• Exercise prompt: Nothing past the line containing "(** ** The trade record *)" belongs in the output. Copy exactly every line of the data below from the first up to and including it.

[Data items]
(** X6. [validateUserBalance] succeeds only for a known user, a positive
    price and quantity, and an existing balance row of the asset the order
    spends (quote asset for BUY, base asset for SELL) whose available
    balance is not below the required amount (notional plus fee for BUY, the
    quantity for SELL). It then moves exactly that amount from available to
    reserved in that row and changes nothing else: no other row, no order,
    no trade, and it never creates a row. *)
Theorem reserve_success_characterised (db db' : Db) (uid : Z) (marketPair : MarketPair)
    (side : OrderType) (p q : float) :
  validateUserBalance uid marketPair side p q db = Return (tt, db') ->
  let token := reserveToken marketPair side in
  let amount := reserveAmount side p q in
  uid <> 0 /\ positive p /\ positive q
  /\ exists b,
       row db uid token = Some b
       /\ (parseFloat_or0 (availableBalance b) <? amount)%float = false
       /\ row db' uid token =
            Some (mkBalance (parseFloat_or0 (availableBalance b) - amount)
                            (parseFloat_or0 (reservedBalance b) + amount))
       /\ (forall u t, (u, t) <> (uid, token) -> row db' u t = row db u t)
       /\ orders db' = orders db /\ trades db' = trades db
       /\ marketPairs db' = marketPairs db.
Proof.
  intros H token amount. subst token amount.
  destruct (validateUserBalance_inv _ _ _ _ _ _ _ H)
    as (Huid & Hp & Hq & b & Hrow & Hfunds & ->).
  split; [exact Huid|]. split; [exact Hp|]. split; [exact Hq|].
  exists b. split; [exact Hrow|]. split; [exact Hfunds|].
  split; [apply row_set_balances_eq|]. split; [|repeat split].
  intros u t Hne. apply row_set_balances_ne. congruence.
Qed.

Lemma reserve_success_characterised_witness :
  row (set_balances (<[(1, "BTC"%string) := mkBalance 0.5 0.5]> (balances Sample.db))
                    Sample.db) 1 "USDT" = row Sample.db 1 "USDT".
Proof.
  destruct (reserve_success_characterised Sample.db
              (set_balances (<[(1, "BTC"%string) := mkBalance 0.5 0.5]> (balances Sample.db))
                            Sample.db)
              1 Sample.pair SELL 50000 0.5)
    as (_ & _ & _ & b & _ & _ & _ & Hframe & _).
  - vm_compute. reflexivity.
  - apply Hframe. discriminate.
Defined.

(** ** The trade record *)

(** What [createTradeHistory] does once the price to use is settled. *)
Lemma createTradeHistory_effective (db : Db) (uid mpid oid : Z)
    (base quote ext : string) (p q : float) (order : TradingOrder) :
  findOrderByPk oid db = Some order ->
  falsy p || (p <=? 0)%float = false ->
  createTradeHistory uid mpid oid base quote p q ext db =
    Return
      (mkSyncDetails uid base quote
         (match orderType order with BUY => q | SELL => (- q)%float end)
         (match orderType order with
          | BUY => (- (p * q + p * q * TRADING_FEE))%float
          | SELL => (p * q - p * q * TRADING_FEE)%float
          end)
         p q (p * q * TRADING_FEE)%float oid (1 + Z.of_nat (length (trades db))),
       set_trades
         (trades db ++
            [mkTrade uid oid mpid base quote p q (Some (p * q)%float)
                     (Some (p * q * TRADING_FEE)%float) (Some "USDT"%string) ext])
         db).
Proof.
  intros Hfind Hprice.
  unfold createTradeHistory, try_catch, bind at 1, get.
  rewrite Hfind, Hprice. unfold bind at 1, ret.
  destruct (orderType order); reflexivity.
Qed.

Lemma createTradeHistory_unusable_price (db : Db) (uid mpid oid : Z)
    (base quote ext : string) (p q : float) (order : TradingOrder) :
  findOrderByPk oid db = Some order ->
  falsy p || (p <=? 0)%float = true ->
  createTradeHistory uid mpid oid base quote p q ext db =
    match order_price order with
    | Some p0 =>
        if usable_price (Some p0)
        then createTradeHistory uid mpid oid base quote p0 q ext db
        else Throw (Custom (mkCustomError
                      "Cannot process trade without a valid price" 500))
    | None => Throw (Custom (mkCustomError
                      "Cannot process trade without a valid price" 500))
    end.
Proof.
  intros Hfind Hbad.
  destruct (order_price order) as [p0|] eqn:Ep0.
  - destruct (usable_price (Some p0)) eqn:Eu.
    + rewrite (createTradeHistory_effective db uid mpid oid base quote ext p0 q order
                 Hfind (positive_not_falsy _ (usable_price_positive _ Eu))).
      unfold createTradeHistory, try_catch, bind at 1, get.
      rewrite Hfind, Hbad, Ep0, Eu. unfold bind at 1, ret.
      destruct (orderType order); reflexivity.
    + unfold createTradeHistory, try_catch, bind at 1, get.
      rewrite Hfind, Hbad, Ep0, Eu. reflexivity.
  - unfold createTradeHistory, try_catch, bind at 1, get.
    rewrite Hfind, Hbad, Ep0. reflexivity.
Qed.

(** X7. When the price handed to [createTradeHistory] is zero, negative or
    NaN, the order's own price is used instead: if that price is positive
    the call behaves exactly as if it had been given it, with the same
    result and the same trade recorded; if the order has no positive price
    either, the call fails with status 500. An unknown order id fails with
    status 404 whatever the price. *)
Theorem trade_price_falls_back_to_order_price (db : Db) (uid mpid oid : Z)
    (base quote ext : string) (p q : float) :
  falsy p || (p <=? 0)%float = true ->
  (findOrderByPk oid db = None ->
     createTradeHistory uid mpid oid base quote p q ext db =
       Throw (Custom (mkCustomError "Order not found when creating trade history" 404)))
  /\ forall order, findOrderByPk oid db = Some order ->
      (forall p0, order_price order = Some p0 -> positive p0 ->
         createTradeHistory uid mpid oid base quote p q ext db =
         createTradeHistory uid mpid oid base quote p0 q ext db)
      /\ ((forall p0, order_price order = Some p0 -> ~ positive p0) ->
          createTradeHistory uid mpid oid base quote p q ext db =
            Throw (Custom (mkCustomError
                             "Cannot process trade without a valid price" 500))).
Proof.
  intros Hbad. split.
  - intros Hfind. unfold createTradeHistory, try_catch, bind at 1, get.
    now rewrite Hfind.
  - intros order Hfind.
    pose proof (createTradeHistory_unusable_price db uid mpid oid base quote ext p q
                  order Hfind Hbad) as Heq.
    split.
    + intros p0 Hp0 Hpos. rewrite Heq, Hp0.
      assert (usable_price (Some p0) = true) as ->; [|reflexivity].
      unfold usable_price. apply positive_iff in Hpos as Hgt. rewrite Hgt, andb_true_r.
      pose proof (positive_not_falsy _ Hpos) as Hnf.
      apply orb_false_elim in Hnf as [-> _]. reflexivity.
    + intros Hnone. rewrite Heq. destruct (order_price order) as [p0|]; [|reflexivity].
      destruct (usable_price (Some p0)) eqn:Eu; [|reflexivity].
      exfalso. apply (Hnone p0 eq_refl). now apply usable_price_positive.
Qed.

Lemma trade_price_falls_back_to_order_price_witness :
  createTradeHistory 1 1 1 "BTC" "USDT" 0 0.1 "12345" (Sample.db_with "PLACED") =
  createTradeHistory 1 1 1 "BTC" "USDT" 50000 0.1 "12345" (Sample.db_with "PLACED").
Proof.
  apply (proj1 (proj2 (trade_price_falls_back_to_order_price (Sample.db_with "PLACED")
                         1 1 1 "BTC" "USDT" "12345" 0 0.1 eq_refl)
                      (Sample.order "PLACED") eq_refl) 50000%float eq_refl).
  split; reflexivity.
Defined.

(** X8. Whenever [createTradeHistory] succeeds, the order exists, exactly
    one trade is appended, carrying notional [price * quantity], fee
    [notional * 0.001] and fee currency USDT whatever the pair's quote asset
    is, and neither balances nor orders are touched. For a BUY the reported
    quote amount is minus the amount [validateUserBalance] reserves for that
    price and quantity; for a SELL it is notional minus fee. *)
Theorem trade_record_on_success (db db' : Db) (uid mpid oid : Z)
    (base quote ext : string) (p q : float) (details : SyncDetails) :
  createTradeHistory uid mpid oid base quote p q ext db = Return (details, db') ->
  exists order e,
    findOrderByPk oid db = Some order
    /\ positive e
    /\ (e = p \/ (falsy p || (p <=? 0)%float = true /\ order_price order = Some e))
    /\ trades db' =
         trades db ++ [mkTrade uid oid mpid base quote e q (Some (e * q)%float)
                         (Some (e * q * TRADING_FEE)%float) (Some "USDT"%string) ext]
    /\ balances db' = balances db /\ orders db' = orders db
    /\ fee details = (e * q * TRADING_FEE)%float
    /\ match orderType order with
       | BUY => baseAmount details = q
                /\ quoteAmount details = (- reserveAmount BUY e q)%float
       | SELL => baseAmount details = (- q)%float
                 /\ quoteAmount details = (e * q - e * q * TRADING_FEE)%float
       end.
Proof.
  intros H.
  destruct (findOrderByPk oid db) as [order|] eqn:Hfind.
  2:{ revert H. unfold createTradeHistory, try_catch, bind at 1, get.
      rewrite Hfind. discriminate. }
  exists order.
  destruct (falsy p || (p <=? 0)%float) eqn:Hbad.
  - rewrite (createTradeHistory_unusable_price _ _ _ _ _ _ _ _ _ _ Hfind Hbad) in H.
    destruct (order_price order) as [p0|] eqn:Ep0; [|discriminate].
    destruct (usable_price (Some p0)) eqn:Eu; [|discriminate].
    pose proof (usable_price_positive _ Eu) as Hpos.
    rewrite (createTradeHistory_effective _ _ _ _ _ _ _ _ _ _ Hfind
               (positive_not_falsy _ Hpos)) in H.
    injection H as <- <-. exists p0. split; [reflexivity|]. split; [exact Hpos|].
    split; [right; now split|]. split; [reflexivity|].
    repeat (split; [reflexivity|]). destruct (orderType order); split; reflexivity.
  - rewrite (createTradeHistory_effective _ _ _ _ _ _ _ _ _ _ Hfind Hbad) in H.
    injection H as <- <-. exists p. split; [reflexivity|]. split.
    { unfold falsy in Hbad. apply orb_false_elim in Hbad as [Hf Hle].
      apply orb_false_elim in Hf as [_ Hnan]. now split. }
    split; [now left|]. split; [reflexivity|].
    repeat (split; [reflexivity|]). destruct (orderType order); split; reflexivity.
Qed.

Lemma trade_record_on_success_witness :
  exists e,
    trades (set_trades
              [mkTrade 1 1 1 "BTC" "EUR" 50000 0.1 (Some 5000%float) (Some 5%float)
                       (Some "USDT"%string) "12345"]
              (Sample.db_with "PLACED")) =
    trades (Sample.db_with "PLACED") ++
      [mkTrade 1 1 1 "BTC" "EUR" e 0.1 (Some (e * 0.1)%float)
               (Some (e * 0.1 * TRADING_FEE)%float) (Some "USDT"%string) "12345"].
Proof.
  destruct (trade_record_on_success (Sample.db_with "PLACED")
              (set_trades
                 [mkTrade 1 1 1 "BTC" "EUR" 50000 0.1 (Some 5000%float) (Some 5%float)
                          (Some "USDT"%string) "12345"]
                 (Sample.db_with "PLACED"))
              1 1 1 "BTC" "EUR" "12345" 50000 0.1
              (mkSyncDetails 1 "BTC" "EUR" 0.1 (-5005) 50000 0.1 5 1 1))
    as (order & e & _ & _ & _ & Ht & _).
  - vm_compute. reflexivity.
  - exists e. exact Ht.
Defined.

(** ** Balance updates *)

Lemma updateReservedBalance_eq (db : Db) (uid : Z) (token : string) (amount : float) :
  updateReservedBalance uid token amount db =
    Return (tt, set_balances
      (<[(uid, token) :=
           mkBalance (availableBalance (rowOrZero db uid token))
                     (reservedBalance (rowOrZero db uid token) + amount)]>
         (balances db)) db).
Proof.
  unfold updateReservedBalance, findOrCreateBalance, rowOrZero, row. tx_unfold.
  destruct (balances db !! (uid, token)) as [b|] eqn:E; simpl.
  - reflexivity.
  - unfold set_balances; simpl. now rewrite insert_insert_eq.
Qed.

(** X9. [updateBalance] also serves a user who has no row for the asset:
    the row is first created with zero balances, then the amount is added
    to the available balance of that one row. The reserved balance of the row, every other row and all
    orders and trades stay as they were. *)
Theorem updateBalance_creates_and_adds (db : Db) (uid : Z) (token : string)
    (amount : float) :
  exists db',
    updateBalance uid token amount db = Return (tt, db')
    /\ row db' uid token =
         Some (match row db uid token with
               | Some b => mkBalance (availableBalance b + amount) (reservedBalance b)
               | None => mkBalance (0 + amount) 0
               end)
    /\ (forall u t, (u, t) <> (uid, token) -> row db' u t = row db u t)
    /\ orders db' = orders db /\ trades db' = trades db.
Proof.
  eexists. split; [apply updateBalance_eq|].
  split; [|split; [|split; reflexivity]].
  - rewrite row_set_balances_eq. unfold rowOrZero.
    destruct (row db uid token); reflexivity.
  - intros u t Hne. apply row_set_balances_ne. congruence.
Qed.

• Reply to the exercise:
(** X6. [validateUserBalance] succeeds only for a known user, a positive
    price and quantity, and an existing balance row of the asset the order
    spends (quote asset for BUY, base asset for SELL) whose available
    balance is not below the required amount (notional plus fee for BUY, the
    quantity for SELL). It then moves exactly that amount from available to
    reserved in that row and changes nothing else: no other row, no order,
    no trade, and it never creates a row. *)
Theorem reserve_success_characterised (db db' : Db) (uid : Z) (marketPair : MarketPair)
    (side : OrderType) (p q : float) :
  validateUserBalance uid marketPair side p q db = Return (tt, db') ->
  let token := reserveToken marketPair side in
  let amount := reserveAmount side p q in
  uid <> 0 /\ positive p /\ positive q
  /\ exists b,
       row db uid token = Some b
       /\ (parseFloat_or0 (availableBalance b) <? amount)%float = false
       /\ row db' uid token =
            Some (mkBalance (parseFloat_or0 (availableBalance b) - amount)
                            (parseFloat_or0 (reservedBalance b) + amount))
       /\ (forall u t, (u, t) <> (uid, token) -> row db' u t = row db u t)
       /\ orders db' = orders db /\ trades db' = trades db
       /\ marketPairs db' = marketPairs db.
Proof.
  intros H token amount. subst token amount.
  destruct (validateUserBalance_inv _ _ _ _ _ _ _ H)
    as (Huid & Hp & Hq & b & Hrow & Hfunds & ->).
  split; [exact Huid|]. split; [exact Hp|]. split; [exact Hq|].
  exists b. split; [exact Hrow|]. split; [exact Hfunds|].
  split; [apply row_set_balances_eq|]. split; [|repeat split].
  intros u t Hne. apply row_set_balances_ne. congruence.
Qed.

Lemma reserve_success_characterised_witness :
  row (set_balances (<[(1, "BTC"%string) := mkBalance 0.5 0.5]> (balances Sample.db))
                    Sample.db) 1 "USDT" = row Sample.db 1 "USDT".
Proof.
  destruct (reserve_success_characterised Sample.db
              (set_balances (<[(1, "BTC"%string) := mkBalance 0.5 0.5]> (balances Sample.db))
                            Sample.db)
              1 Sample.pair SELL 50000 0.5)
    as (_ & _ & _ & b & _ & _ & _ & Hframe & _).
  - vm_compute. reflexivity.
  - apply Hframe. discriminate.
Defined.

(** ** The trade record *)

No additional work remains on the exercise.